YOUR GOAL
Nothing is needed except the lines below that run from the one with "tp_Payment : PaymentSnapshot;" through the one with "Record Server := mkServer", repeated exactly.

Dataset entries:
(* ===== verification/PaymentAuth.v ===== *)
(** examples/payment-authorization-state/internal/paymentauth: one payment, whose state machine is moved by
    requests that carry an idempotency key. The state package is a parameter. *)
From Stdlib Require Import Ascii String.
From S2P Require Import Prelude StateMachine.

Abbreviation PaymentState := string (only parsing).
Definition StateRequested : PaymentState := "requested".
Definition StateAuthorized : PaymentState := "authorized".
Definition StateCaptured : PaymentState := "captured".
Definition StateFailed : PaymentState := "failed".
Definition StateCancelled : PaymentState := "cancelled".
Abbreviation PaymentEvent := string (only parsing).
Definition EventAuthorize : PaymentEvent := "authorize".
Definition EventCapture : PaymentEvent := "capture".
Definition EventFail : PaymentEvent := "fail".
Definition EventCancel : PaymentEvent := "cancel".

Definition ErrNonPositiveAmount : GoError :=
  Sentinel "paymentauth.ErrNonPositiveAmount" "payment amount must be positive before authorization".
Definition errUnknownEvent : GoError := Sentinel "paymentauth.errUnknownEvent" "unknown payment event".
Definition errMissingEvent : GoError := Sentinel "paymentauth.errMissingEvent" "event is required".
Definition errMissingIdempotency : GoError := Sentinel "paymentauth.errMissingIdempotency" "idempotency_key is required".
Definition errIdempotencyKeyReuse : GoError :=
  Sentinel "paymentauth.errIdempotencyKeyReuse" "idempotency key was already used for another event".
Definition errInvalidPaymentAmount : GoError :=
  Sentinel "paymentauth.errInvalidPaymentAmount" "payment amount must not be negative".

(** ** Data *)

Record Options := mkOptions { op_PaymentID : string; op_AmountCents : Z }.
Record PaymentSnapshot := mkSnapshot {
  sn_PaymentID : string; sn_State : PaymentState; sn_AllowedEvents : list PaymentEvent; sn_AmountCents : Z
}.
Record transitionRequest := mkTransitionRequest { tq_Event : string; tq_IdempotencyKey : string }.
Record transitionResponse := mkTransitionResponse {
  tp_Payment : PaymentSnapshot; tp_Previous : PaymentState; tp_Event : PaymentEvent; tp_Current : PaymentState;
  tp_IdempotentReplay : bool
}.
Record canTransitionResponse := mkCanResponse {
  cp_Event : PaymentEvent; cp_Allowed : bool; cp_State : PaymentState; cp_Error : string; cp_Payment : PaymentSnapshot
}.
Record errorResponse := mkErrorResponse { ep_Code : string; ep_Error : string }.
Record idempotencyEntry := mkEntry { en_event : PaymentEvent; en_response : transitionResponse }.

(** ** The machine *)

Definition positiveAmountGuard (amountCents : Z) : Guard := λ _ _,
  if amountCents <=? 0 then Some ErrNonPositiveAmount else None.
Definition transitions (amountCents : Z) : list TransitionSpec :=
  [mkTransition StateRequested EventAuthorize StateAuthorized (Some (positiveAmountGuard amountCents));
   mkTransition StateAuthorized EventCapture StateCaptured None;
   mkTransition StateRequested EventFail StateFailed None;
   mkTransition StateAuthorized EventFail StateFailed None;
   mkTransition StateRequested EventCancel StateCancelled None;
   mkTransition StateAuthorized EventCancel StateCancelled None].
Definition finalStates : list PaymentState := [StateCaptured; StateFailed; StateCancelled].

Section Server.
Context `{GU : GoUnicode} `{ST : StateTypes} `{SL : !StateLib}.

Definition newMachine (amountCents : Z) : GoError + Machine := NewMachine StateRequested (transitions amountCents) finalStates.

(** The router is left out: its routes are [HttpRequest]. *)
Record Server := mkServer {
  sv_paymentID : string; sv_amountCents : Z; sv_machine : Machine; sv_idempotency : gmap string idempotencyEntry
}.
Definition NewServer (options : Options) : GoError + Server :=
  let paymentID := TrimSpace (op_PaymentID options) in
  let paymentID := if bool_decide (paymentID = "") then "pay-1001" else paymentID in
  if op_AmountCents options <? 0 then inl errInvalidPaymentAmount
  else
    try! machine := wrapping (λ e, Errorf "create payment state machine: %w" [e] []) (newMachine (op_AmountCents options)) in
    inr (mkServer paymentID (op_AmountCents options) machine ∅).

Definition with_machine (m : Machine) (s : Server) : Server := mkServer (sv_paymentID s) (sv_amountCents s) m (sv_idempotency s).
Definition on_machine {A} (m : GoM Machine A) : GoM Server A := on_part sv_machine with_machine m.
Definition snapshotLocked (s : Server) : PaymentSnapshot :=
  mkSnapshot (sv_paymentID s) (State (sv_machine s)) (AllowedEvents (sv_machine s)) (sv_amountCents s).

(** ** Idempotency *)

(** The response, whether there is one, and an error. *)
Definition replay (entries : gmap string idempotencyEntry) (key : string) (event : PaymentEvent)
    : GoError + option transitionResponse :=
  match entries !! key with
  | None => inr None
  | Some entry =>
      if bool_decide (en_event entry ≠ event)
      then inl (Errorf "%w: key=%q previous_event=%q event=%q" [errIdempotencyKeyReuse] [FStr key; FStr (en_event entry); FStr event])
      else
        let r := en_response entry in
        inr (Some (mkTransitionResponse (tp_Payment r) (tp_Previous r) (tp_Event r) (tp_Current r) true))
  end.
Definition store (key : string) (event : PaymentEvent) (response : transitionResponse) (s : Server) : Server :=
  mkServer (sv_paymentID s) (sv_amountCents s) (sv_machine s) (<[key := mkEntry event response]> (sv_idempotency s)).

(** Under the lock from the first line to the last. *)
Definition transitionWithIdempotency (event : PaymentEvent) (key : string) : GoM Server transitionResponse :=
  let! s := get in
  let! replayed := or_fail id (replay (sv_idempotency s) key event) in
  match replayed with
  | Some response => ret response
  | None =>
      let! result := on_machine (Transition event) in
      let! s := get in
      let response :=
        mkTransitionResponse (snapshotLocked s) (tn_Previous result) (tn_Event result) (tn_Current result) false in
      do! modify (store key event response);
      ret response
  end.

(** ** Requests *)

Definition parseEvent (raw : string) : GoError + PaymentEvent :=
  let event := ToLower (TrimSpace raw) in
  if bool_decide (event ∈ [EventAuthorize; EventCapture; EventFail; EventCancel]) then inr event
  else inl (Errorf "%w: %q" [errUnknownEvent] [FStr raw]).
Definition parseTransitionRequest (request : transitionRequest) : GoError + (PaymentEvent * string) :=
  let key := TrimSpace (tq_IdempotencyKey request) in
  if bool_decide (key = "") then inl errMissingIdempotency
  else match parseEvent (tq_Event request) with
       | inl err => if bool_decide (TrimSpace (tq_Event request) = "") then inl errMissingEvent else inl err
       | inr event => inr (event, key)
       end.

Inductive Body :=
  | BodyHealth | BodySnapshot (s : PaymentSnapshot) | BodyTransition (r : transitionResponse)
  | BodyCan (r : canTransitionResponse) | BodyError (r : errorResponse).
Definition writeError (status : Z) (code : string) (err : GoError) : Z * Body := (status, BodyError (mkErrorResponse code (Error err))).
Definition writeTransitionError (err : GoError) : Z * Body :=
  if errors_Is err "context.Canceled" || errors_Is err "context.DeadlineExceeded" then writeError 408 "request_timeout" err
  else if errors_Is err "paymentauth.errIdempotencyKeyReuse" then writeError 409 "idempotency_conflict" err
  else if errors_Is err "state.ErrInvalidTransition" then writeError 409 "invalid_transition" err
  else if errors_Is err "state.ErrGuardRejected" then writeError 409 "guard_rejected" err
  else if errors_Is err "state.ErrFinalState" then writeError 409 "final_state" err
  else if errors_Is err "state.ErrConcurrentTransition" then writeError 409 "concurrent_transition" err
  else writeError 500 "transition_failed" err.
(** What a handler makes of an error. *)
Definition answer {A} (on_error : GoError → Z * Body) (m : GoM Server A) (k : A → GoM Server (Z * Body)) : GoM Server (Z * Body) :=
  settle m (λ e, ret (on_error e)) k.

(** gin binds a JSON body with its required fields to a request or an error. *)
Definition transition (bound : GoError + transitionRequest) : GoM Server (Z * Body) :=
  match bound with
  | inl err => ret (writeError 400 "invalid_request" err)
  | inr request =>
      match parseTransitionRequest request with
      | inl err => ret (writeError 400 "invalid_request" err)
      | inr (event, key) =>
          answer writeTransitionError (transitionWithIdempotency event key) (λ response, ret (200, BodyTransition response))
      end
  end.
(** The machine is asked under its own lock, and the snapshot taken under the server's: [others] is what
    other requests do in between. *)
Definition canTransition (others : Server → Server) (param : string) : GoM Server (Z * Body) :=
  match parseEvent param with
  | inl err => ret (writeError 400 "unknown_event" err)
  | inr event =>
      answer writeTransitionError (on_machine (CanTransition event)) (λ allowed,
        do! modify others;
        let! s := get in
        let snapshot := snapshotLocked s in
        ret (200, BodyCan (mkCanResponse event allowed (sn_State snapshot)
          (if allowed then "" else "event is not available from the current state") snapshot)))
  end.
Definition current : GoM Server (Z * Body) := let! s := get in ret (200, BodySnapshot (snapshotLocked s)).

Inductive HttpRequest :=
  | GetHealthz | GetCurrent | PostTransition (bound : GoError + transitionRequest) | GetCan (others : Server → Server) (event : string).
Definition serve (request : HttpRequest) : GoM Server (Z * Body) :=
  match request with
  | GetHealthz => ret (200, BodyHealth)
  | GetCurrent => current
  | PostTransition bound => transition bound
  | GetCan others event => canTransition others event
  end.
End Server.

SOLUTION TO THE PROBLEM
  tp_Payment : PaymentSnapshot; tp_Previous : PaymentState; tp_Event : PaymentEvent; tp_Current : PaymentState;
  tp_IdempotentReplay : bool
}.
Record canTransitionResponse := mkCanResponse {
  cp_Event : PaymentEvent; cp_Allowed : bool; cp_State : PaymentState; cp_Error : string; cp_Payment : PaymentSnapshot
}.
Record errorResponse := mkErrorResponse { ep_Code : string; ep_Error : string }.
Record idempotencyEntry := mkEntry { en_event : PaymentEvent; en_response : transitionResponse }.

(** ** The machine *)

Definition positiveAmountGuard (amountCents : Z) : Guard := λ _ _,
  if amountCents <=? 0 then Some ErrNonPositiveAmount else None.
Definition transitions (amountCents : Z) : list TransitionSpec :=
  [mkTransition StateRequested EventAuthorize StateAuthorized (Some (positiveAmountGuard amountCents));
   mkTransition StateAuthorized EventCapture StateCaptured None;
   mkTransition StateRequested EventFail StateFailed None;
   mkTransition StateAuthorized EventFail StateFailed None;
   mkTransition StateRequested EventCancel StateCancelled None;
   mkTransition StateAuthorized EventCancel StateCancelled None].
Definition finalStates : list PaymentState := [StateCaptured; StateFailed; StateCancelled].

Section Server.
Context `{GU : GoUnicode} `{ST : StateTypes} `{SL : !StateLib}.

Definition newMachine (amountCents : Z) : GoError + Machine := NewMachine StateRequested (transitions amountCents) finalStates.

(** The router is left out: its routes are [HttpRequest]. *)
Record Server := mkServer {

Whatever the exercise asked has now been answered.